Passados estes anos todos, não consegue acreditar como é que alguém tão facilmente lhe diz que tem um diagnóstico de Perturbação do Espectro do Autismo. Nunca ninguém lhe tinha dito nada e muito menos parecido com isso. Já lhe tinham dito que era tímida, muito tímida, estranhamente tímida e que raramente falava com as pessoas e muito menos acerca da sua pessoa. Mas nunca lhe disseram mais do que isso. Houve médicos e psicólogos que referiram aos pais que isso passaria com a passagem para a adolescência e mais tarde que passaria com a saída da adolescência. Mas nada, nem com uma nem com outra mudança, e Andreia é uma mulher adulta, ainda que não se considere enquanto tal. Apesar das explicações que lhe foram dando e outras que foi ouvindo e apanhando daqui e dali não lhe fazerem muito sentido. O certo é que a repetição de muitas dessas explicações levaram-na a crer que haveria algum fundo de verdade e como tal também ela passou a acreditar em algumas delas ou pelos menos não as procurava sequer contrariar.


E o mesmo aconteceu para o facto de ter dificuldade em saber escolher o que gostaria de fazer. Ou de passar grande parte do seu tempo detida a fazer as suas coisas no seu quarto ou num lugar que considerasse adequado para estar. Não que a Andreia não fosse interagindo com outras pessoas, porque foi. Principalmente quando lhe diziam para ela vir com elas. Ou seja, se alguma colega por alguma razão entendia que podia ou queria convidar a Andreia a vir fazer alguma coisa, ela não se negava. Essa parecia ser uma característica forte e consistente na sua pessoa, não se negar, coisa que lhe causou muitos dissabores.


Ou o que dizer das suas peculiaridades alimentares. Aquilo que sempre foi chamado de esquisitices da Andreia e que eram sistematicamente referidas como tendo saído ao seu pai e avô paterno, ambos já falecidos. Mas como sempre foi conseguindo comer alguma coisa, nem que fosse a custo e com insistência da mãe e depois mais tarde da educadora, nunca fizeram questão de explorar o que poderia ser. E mais tarde a Andreia conseguiu encontrar uma forma de continuar a fazer uma alimentação que ia ao encontro das suas necessidades e que se enquadrava numa dieta especifica, coisa que acabou por não levantar nenhuma outra suspeita.

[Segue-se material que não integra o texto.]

(* ===== verification/Sockets.v ===== *)
(** * Group addresses and ancillary data

    The package variables of [rawsock.go] that start-up parses, and what the
    reading half of the ancillary data ([parseCmsgs]) makes of the writing half
    ([cmsgPktinfo]). *)
From S2P Require Import Prelude Netip World Hoare Log Iface RawSock Sim.

(** What RFC 3542 says of a buffer that holds one control message: a 16-byte
    header, the data, and zeros up to a multiple of eight. *)
Definition one_cmsg (level type : Z) (data pad : list Z) : list Z :=
  le_bytes 8 (16 + Z.of_nat (length data)) ++ le_bytes 4 level ++ le_bytes 4 type ++ data ++ pad.
Definition parses_one_cmsg `{Kernel} : Prop := ∀ level type data pad,
  0 ≤ level < 2 ^ 31 → 0 ≤ type < 2 ^ 31 → Z.of_nat (length data) < 2 ^ 31 → Forall is_byte data →
  length pad = ((8 - length data `mod` 8) `mod` 8)%nat →
  k_ParseCmsgs (one_cmsg level type data pad) = Some [mkCmsg level type data].

(** ** The groups *)

(** The four literals the package parses when it is loaded are addresses,
    so start-up does not panic, and they are the groups the relay uses
    everywhere else; each is multicast, and all but the site-local server
    group are link-local, so that a datagram to them carries the index of the
    interface it leaves by ([sockaddrIn6]) and one to the server group does not. *)
Lemma group_addresses port ifindex :
  mustParseAddr "ff02::1" = Ok allIPv6Nodes ∧ mustParseAddr "ff02::2" = Ok allIPv6Routers ∧
  mustParseAddr "ff02::1:2" = Ok allDHCPv6Relays ∧ mustParseAddr "ff05::1:3" = Ok allDHCPv6Server ∧
  Forall (λ a, IsMulticast a = true ∧ sa_ZoneId (sockaddrIn6 a port ifindex) = u32 ifindex)
    [allIPv6Nodes; allIPv6Routers; allDHCPv6Relays] ∧
  IsMulticast allDHCPv6Server = true ∧ sa_ZoneId (sockaddrIn6 allDHCPv6Server port ifindex) = 0.
Proof. split_and!; repeat (apply Forall_cons; split); try apply Forall_nil; split_and?; try done; by vm_compute. Qed.

(** ** Ancillary data *)

Section Cmsgs.
Context `{KN : Kernel} `{!KernelOk KN}.

(** C40: the packet-info message [cmsgPktinfo] builds fills exactly the space
    it allocates, whatever the source address and the index, and [parseCmsgs]
    reads the index back from it, as the 32 bits the field has, and no hop
    limit. *)
Theorem cmsgPktinfo_parseCmsgs ifindex src :
  parses_one_cmsg →
  ∃ oob, cmsgPktinfo ifindex src = Ok oob ∧ Z.of_nat (length oob) = k_CmsgSpace sizeofPktinfo ∧
    Forall is_byte oob ∧ parseCmsgs oob = (u32 ifindex, 0, false).
Proof.
  intros HP. exists (pktinfo_cmsg ifindex src). split; [apply cmsgPktinfo_layout|].
  set (a := if Is6 src then As16 src else replicate 16 0).
  assert (length a = 16%nat) as La by (unfold a; destruct (Is6 src); [apply length_As16 | done]).
  assert (Forall is_byte a) as Ha by (unfold a; destruct (Is6 src); [eauto with bytes | by repeat constructor]).
  assert (pktinfo_cmsg ifindex src =
    one_cmsg unix.IPPROTO_IPV6 unix.IPV6_PKTINFO (a ++ le_bytes 4 (u32 ifindex)) (replicate 4 0)) as E.
  { unfold pktinfo_cmsg, one_cmsg. rewrite length_app, La, length_le_bytes, <- !app_assoc. done. }
  split_and!.
  - rewrite cmsg_space_ok, E by (unfold sizeofPktinfo; lia). unfold one_cmsg. by rewrite !length_app, La, !length_le_bytes.
  - rewrite E. unfold one_cmsg. rewrite !Forall_app. split_and!; eauto with bytes. by repeat constructor.
  - assert (length (a ++ le_bytes 4 (u32 ifindex)) = 20%nat) as L by (by rewrite length_app, La, length_le_bytes).
    unfold parseCmsgs. rewrite E, HP; [|done|done|by rewrite L| |by rewrite L].
    + cbn [foldl]. unfold parseCmsg. cbn [cm_Level cm_Type cm_Data]. rewrite L, (drop_app_length' _ _ 16) by done.
      cbn [andb Z.eqb Z.leb]. rewrite take_ge by (by rewrite length_le_bytes). rewrite le_val_le_bytes.
      pose proof (u32_range ifindex). by rewrite Z.mod_small.
    + apply Forall_app. eauto with bytes.
Qed.
End Cmsgs.

(** A kernel that reads control messages as RFC 3542 lays them out. *)
Fixpoint read_cmsgs (fuel : nat) (b : list Z) : option (list cmsg) :=
  if (16 <=? length b)%nat then
    let len := le_val (take 8 b) in
    if (len <? 16) || (Z.of_nat (length b) <? len) then None
    else match fuel with
         | O => None
         | S fuel' =>
             let m := mkCmsg (le_val (take 4 (drop 8 b))) (le_val (take 4 (drop 12 b)))
                        (take (Z.to_nat (len - 16)) (drop 16 b)) in
             cons m <$> read_cmsgs fuel' (drop (Z.to_nat (8 * ((len + 7) / 8))) b)
         end
  else Some [].
Definition reading_kernel : Kernel := sim_kernel (mkSim (λ _ _, None) (λ _ _, None) [] [] [] [] [] [] 0 (λ _, None)
  (λ b, read_cmsgs (length b) b)).

(** The padding takes the message up to the next multiple of eight. *)
Lemma cmsg_align n : (16 + n + (8 - n `mod` 8) `mod` 8 ≤ Z.to_nat (8 * ((16 + Z.of_nat n + 7) / 8)))%nat.
Proof.
  pose proof (Nat.div_mod_eq n 8) as H. pose proof (Nat.mod_upper_bound n 8 ltac:(lia)) as Hb.
  set (r := (n `mod` 8)%nat) in *. set (q := (n `div` 8)%nat) in *. clearbody r q. subst n.
  replace ((16 + Z.of_nat (8 * q + r) + 7) / 8) with (Z.of_nat q + (23 + Z.of_nat r) / 8)
    by (rewrite <- Z.div_add_l by lia; f_equal; lia).
  assert (r = 0 ∨ r = 1 ∨ r = 2 ∨ r = 3 ∨ r = 4 ∨ r = 5 ∨ r = 6 ∨ r = 7)%nat as Hr by lia.
  destruct Hr as [->|[->|[->|[->|[->|[->|[-> | ->]]]]]]]; cbn -[Z.add Z.mul Z.of_nat Z.div];
    Z.to_euclidean_division_equations; lia.
Qed.

Lemma read_one_cmsg fuel level type data pad :
  0 ≤ level < 2 ^ 31 → 0 ≤ type < 2 ^ 31 → Z.of_nat (length data) < 2 ^ 31 →
  length pad = ((8 - length data `mod` 8) `mod` 8)%nat →
  read_cmsgs (S fuel) (one_cmsg level type data pad) = Some [mkCmsg level type data].
Proof.
  intros Hl Ht Hd Hp. set (b := one_cmsg level type data pad). set (n := length data) in *.
  assert (∀ k z r, 0 ≤ z < 256 ^ Z.of_nat k → le_val (take k (le_bytes k z ++ r)) = z) as Hv.
  { intros k z r Hz. rewrite take_app_le, take_ge, le_val_le_bytes by (rewrite length_le_bytes; lia). by apply Z.mod_small. }
  assert (length b = (16 + n + length pad)%nat) as L
    by (unfold b, one_cmsg; rewrite !length_app, !length_le_bytes; lia).
  assert (le_val (take 8 b) = 16 + Z.of_nat n) as E0 by (apply Hv; lia).
  assert (drop 8 b = le_bytes 4 level ++ le_bytes 4 type ++ data ++ pad) as E8
    by (apply drop_app_length'; by rewrite length_le_bytes).
  assert (drop 12 b = le_bytes 4 type ++ data ++ pad) as E12
    by (change 12%nat with (8 + 4)%nat; rewrite <- drop_drop, E8; apply drop_app_length'; by rewrite length_le_bytes).
  assert (drop 16 b = data ++ pad) as E16
    by (change 16%nat with (12 + 4)%nat; rewrite <- drop_drop, E12; apply drop_app_length'; by rewrite length_le_bytes).
  assert (drop (Z.to_nat (8 * ((16 + Z.of_nat n + 7) / 8))) b = []) as Eend.
  { apply drop_ge. rewrite L, Hp. apply cmsg_align. }
  clearbody b. cbn [read_cmsgs]. rewrite L, E0, E8, E12, E16, Eend.
  destruct (Nat.leb_spec 16 (16 + n + length pad)); [|lia].
  destruct (Z.ltb_spec (16 + Z.of_nat n) 16); [lia|].
  destruct (Z.ltb_spec (Z.of_nat (16 + n + length pad)) (16 + Z.of_nat n)); [lia|]. cbn [orb].
  rewrite !Hv by lia. replace (Z.to_nat (16 + Z.of_nat n - 16)) with n by lia. rewrite (take_app_length' data) by done.
  by destruct fuel.
Qed.

Lemma reading_kernel_parses : @parses_one_cmsg reading_kernel.
Proof.
  intros level type data pad Hl Ht Hd _ Hp. unfold k_ParseCmsgs, reading_kernel, sim_kernel, sim_cmsgs.
  assert (∃ k, length (one_cmsg level type data pad) = S k) as [k ->]
    by (exists (15 + length data + length pad)%nat; unfold one_cmsg; rewrite !length_app, !length_le_bytes; lia).
  by apply read_one_cmsg.
Qed.

Lemma cmsgPktinfo_parseCmsgs_witness :
  ∃ oob, @cmsgPktinfo reading_kernel 3 (AddrV6 (0xfe80 * 2 ^ 112 + 1)) = Ok oob ∧ length oob = 40%nat ∧
    @parseCmsgs reading_kernel oob = (3, 0, false).
Proof.
  destruct (cmsgPktinfo_parseCmsgs (KN := reading_kernel) 3 (AddrV6 (0xfe80 * 2 ^ 112 + 1)) reading_kernel_parses)
    as (oob & H1 & H2 & _ & H3).
  exists oob. split; [exact H1|]. split; [|exact H3]. apply Nat2Z.inj. rewrite H2. by vm_compute.
Defined.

E quanto mais se pergunta à Andreia, até porque ela não tinha por hábito falar de si espontaneamente, até porque não via grande interesse nisso e não acreditava que os outros também o sentissem, era necessário perguntar-lhe. Mas a Andreia respondia, não se negava, como era hábito seu.


E agora diziam-lhe que tudo isto se chama Perturbação do Espectro do Autismo. É como se um Mundo novo se tivesse aberto na sua frente. E se por um lado foi um alivio, por outro lado também foi um dilúvio.


A história da Andreia é a história de muitas outras mulheres, mas também de homens que descobrem já na vida adulta o seu diagnóstico de Perturbação do Espectro do Autismo. E que ao fim de vinte e cinco anos, trinta e dois anos, quarenta e seis anos ou mais, sentem que necessitam de reaprender a viver, a se compreender, compreender os outros e o Mundo. Mas também aprendem como se podem zangar com o facto de nunca ninguém lhes ter dito nada, apesar de muito terem feito as perguntas. E de como agora também é importante aceitar, e principalmente se aceitarem.